[Collected data entries]
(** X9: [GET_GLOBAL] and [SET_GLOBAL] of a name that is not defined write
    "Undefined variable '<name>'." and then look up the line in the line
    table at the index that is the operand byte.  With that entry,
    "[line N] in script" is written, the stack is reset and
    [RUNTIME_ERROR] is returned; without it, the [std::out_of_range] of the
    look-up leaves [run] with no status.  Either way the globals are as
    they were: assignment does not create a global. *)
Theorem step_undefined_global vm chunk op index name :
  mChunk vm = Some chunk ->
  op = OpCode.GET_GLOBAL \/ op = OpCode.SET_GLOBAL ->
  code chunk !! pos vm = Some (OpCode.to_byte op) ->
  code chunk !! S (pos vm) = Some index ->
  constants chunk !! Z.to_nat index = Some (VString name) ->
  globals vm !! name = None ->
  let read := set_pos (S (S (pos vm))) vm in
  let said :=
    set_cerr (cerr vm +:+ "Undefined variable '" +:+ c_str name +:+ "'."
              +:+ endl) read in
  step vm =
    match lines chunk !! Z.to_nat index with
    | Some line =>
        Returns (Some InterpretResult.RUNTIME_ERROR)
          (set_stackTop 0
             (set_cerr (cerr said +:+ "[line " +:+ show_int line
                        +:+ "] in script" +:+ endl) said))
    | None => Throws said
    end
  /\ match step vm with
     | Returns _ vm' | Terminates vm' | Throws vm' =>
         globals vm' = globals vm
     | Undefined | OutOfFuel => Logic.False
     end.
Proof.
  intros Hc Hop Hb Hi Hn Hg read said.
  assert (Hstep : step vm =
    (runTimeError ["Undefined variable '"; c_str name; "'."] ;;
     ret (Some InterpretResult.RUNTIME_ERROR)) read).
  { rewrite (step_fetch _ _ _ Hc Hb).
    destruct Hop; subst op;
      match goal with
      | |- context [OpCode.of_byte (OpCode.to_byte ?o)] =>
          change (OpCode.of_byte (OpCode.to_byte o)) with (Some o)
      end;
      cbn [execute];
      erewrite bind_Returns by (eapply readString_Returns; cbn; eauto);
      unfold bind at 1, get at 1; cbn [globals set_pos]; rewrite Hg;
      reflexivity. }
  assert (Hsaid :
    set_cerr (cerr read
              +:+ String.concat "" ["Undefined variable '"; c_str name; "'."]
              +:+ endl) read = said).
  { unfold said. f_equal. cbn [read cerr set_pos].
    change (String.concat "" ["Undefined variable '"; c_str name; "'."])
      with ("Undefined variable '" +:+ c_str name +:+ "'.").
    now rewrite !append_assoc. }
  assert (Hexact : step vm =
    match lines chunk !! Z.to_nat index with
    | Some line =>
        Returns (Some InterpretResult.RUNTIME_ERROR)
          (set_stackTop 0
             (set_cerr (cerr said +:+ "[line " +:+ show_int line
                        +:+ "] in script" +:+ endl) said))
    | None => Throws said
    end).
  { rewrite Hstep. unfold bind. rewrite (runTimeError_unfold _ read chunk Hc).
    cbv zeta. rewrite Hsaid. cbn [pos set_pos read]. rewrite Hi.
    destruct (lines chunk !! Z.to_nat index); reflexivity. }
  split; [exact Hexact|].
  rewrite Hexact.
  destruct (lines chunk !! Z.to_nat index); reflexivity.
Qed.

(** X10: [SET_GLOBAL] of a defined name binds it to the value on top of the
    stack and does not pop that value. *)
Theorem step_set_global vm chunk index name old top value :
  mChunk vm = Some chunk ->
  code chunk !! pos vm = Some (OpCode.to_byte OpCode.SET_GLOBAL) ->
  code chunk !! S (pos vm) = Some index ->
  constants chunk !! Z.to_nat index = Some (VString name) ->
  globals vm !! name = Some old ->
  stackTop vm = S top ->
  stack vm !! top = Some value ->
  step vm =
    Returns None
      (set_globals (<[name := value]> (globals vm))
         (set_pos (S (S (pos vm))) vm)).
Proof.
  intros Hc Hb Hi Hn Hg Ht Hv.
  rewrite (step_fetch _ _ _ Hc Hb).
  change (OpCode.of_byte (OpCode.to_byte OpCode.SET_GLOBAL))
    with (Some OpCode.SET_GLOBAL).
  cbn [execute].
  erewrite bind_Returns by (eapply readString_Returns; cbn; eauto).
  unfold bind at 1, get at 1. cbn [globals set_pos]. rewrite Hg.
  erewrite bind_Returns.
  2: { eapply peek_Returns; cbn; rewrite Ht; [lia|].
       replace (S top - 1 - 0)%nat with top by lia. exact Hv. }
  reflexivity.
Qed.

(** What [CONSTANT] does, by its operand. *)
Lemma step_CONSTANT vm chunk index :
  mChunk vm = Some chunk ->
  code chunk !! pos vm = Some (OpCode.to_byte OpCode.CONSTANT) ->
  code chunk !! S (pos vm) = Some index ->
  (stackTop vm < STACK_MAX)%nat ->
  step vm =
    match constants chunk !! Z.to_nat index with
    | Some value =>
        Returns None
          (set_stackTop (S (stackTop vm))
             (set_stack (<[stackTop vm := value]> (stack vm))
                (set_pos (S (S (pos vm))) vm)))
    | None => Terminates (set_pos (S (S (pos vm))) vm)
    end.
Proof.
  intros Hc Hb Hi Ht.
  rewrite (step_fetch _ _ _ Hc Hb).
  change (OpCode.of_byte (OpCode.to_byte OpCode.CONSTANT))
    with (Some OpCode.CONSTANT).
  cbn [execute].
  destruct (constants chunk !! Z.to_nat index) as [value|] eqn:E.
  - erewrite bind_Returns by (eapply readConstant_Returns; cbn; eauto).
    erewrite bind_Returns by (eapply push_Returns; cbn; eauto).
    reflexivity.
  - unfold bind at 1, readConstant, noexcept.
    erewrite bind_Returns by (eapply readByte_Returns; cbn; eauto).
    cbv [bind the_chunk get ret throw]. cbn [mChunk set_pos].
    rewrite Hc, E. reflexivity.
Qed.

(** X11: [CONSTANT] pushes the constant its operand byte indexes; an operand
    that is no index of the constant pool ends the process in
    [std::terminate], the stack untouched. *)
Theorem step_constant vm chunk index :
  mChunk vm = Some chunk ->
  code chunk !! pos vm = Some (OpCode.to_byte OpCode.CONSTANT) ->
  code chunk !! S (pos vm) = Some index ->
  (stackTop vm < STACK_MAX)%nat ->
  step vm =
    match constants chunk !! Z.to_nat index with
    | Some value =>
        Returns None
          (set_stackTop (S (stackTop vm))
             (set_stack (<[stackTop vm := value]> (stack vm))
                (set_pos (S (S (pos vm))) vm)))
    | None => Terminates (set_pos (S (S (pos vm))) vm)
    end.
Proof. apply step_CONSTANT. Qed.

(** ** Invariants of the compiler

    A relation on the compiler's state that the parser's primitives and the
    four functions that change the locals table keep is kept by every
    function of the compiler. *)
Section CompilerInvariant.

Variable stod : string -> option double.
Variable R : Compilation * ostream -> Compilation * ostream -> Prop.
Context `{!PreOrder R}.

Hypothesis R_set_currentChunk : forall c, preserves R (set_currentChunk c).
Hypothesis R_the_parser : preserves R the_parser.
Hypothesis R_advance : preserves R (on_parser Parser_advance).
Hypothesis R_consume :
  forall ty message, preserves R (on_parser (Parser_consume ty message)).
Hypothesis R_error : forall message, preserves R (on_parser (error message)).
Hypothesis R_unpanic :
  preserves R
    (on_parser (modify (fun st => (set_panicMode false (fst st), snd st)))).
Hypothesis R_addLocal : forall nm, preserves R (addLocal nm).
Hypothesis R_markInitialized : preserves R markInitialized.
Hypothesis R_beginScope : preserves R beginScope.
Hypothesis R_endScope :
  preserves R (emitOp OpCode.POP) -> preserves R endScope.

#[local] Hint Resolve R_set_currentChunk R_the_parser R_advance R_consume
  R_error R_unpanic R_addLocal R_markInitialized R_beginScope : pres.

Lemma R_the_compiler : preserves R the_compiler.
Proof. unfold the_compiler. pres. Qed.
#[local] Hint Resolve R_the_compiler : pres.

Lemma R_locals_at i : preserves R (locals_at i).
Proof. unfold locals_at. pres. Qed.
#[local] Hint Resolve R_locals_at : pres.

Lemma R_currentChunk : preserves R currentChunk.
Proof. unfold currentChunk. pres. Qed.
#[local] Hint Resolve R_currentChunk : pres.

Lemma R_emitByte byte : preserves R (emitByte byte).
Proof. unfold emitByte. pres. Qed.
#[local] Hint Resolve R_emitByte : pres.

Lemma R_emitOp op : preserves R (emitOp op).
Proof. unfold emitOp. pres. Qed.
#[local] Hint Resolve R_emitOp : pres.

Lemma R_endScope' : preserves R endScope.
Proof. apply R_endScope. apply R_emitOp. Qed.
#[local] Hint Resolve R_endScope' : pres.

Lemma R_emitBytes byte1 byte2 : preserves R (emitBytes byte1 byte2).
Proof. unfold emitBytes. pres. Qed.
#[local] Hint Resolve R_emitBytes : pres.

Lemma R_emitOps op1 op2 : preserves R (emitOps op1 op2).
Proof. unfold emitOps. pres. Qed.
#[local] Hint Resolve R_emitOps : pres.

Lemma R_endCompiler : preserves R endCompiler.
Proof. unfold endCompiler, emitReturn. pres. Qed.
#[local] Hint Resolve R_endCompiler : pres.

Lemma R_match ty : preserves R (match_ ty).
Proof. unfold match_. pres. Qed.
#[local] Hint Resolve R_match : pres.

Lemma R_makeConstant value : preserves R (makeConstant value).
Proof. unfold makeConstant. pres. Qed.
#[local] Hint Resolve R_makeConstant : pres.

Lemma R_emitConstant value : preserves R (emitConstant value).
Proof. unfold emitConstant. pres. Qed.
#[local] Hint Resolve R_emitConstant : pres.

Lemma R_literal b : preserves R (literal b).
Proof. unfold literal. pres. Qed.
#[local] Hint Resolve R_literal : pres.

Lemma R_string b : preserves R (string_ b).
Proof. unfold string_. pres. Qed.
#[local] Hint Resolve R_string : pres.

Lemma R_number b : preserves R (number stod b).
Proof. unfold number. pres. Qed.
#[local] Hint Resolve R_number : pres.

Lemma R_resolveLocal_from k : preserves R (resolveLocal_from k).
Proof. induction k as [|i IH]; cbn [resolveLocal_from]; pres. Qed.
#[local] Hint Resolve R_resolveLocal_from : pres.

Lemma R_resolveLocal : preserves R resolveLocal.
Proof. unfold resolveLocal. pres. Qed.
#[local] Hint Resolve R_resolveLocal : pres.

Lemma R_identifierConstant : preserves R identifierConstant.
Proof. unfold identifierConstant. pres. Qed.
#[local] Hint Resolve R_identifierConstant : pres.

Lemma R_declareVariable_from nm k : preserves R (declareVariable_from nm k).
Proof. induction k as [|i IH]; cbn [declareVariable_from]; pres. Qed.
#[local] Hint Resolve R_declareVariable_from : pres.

• [What is being asked]: Set down, exactly as they appear above, all lines from the one that has "#[local] Hint Resolve R_string : pres." down to the one that has "Proof. unfold resolveLocal. pres. Qed.", including those two and no others.

• [Output for this task]:
#[local] Hint Resolve R_string : pres.

Lemma R_number b : preserves R (number stod b).
Proof. unfold number. pres. Qed.
#[local] Hint Resolve R_number : pres.

Lemma R_resolveLocal_from k : preserves R (resolveLocal_from k).
Proof. induction k as [|i IH]; cbn [resolveLocal_from]; pres. Qed.
#[local] Hint Resolve R_resolveLocal_from : pres.

Lemma R_resolveLocal : preserves R resolveLocal.
Proof. unfold resolveLocal. pres. Qed.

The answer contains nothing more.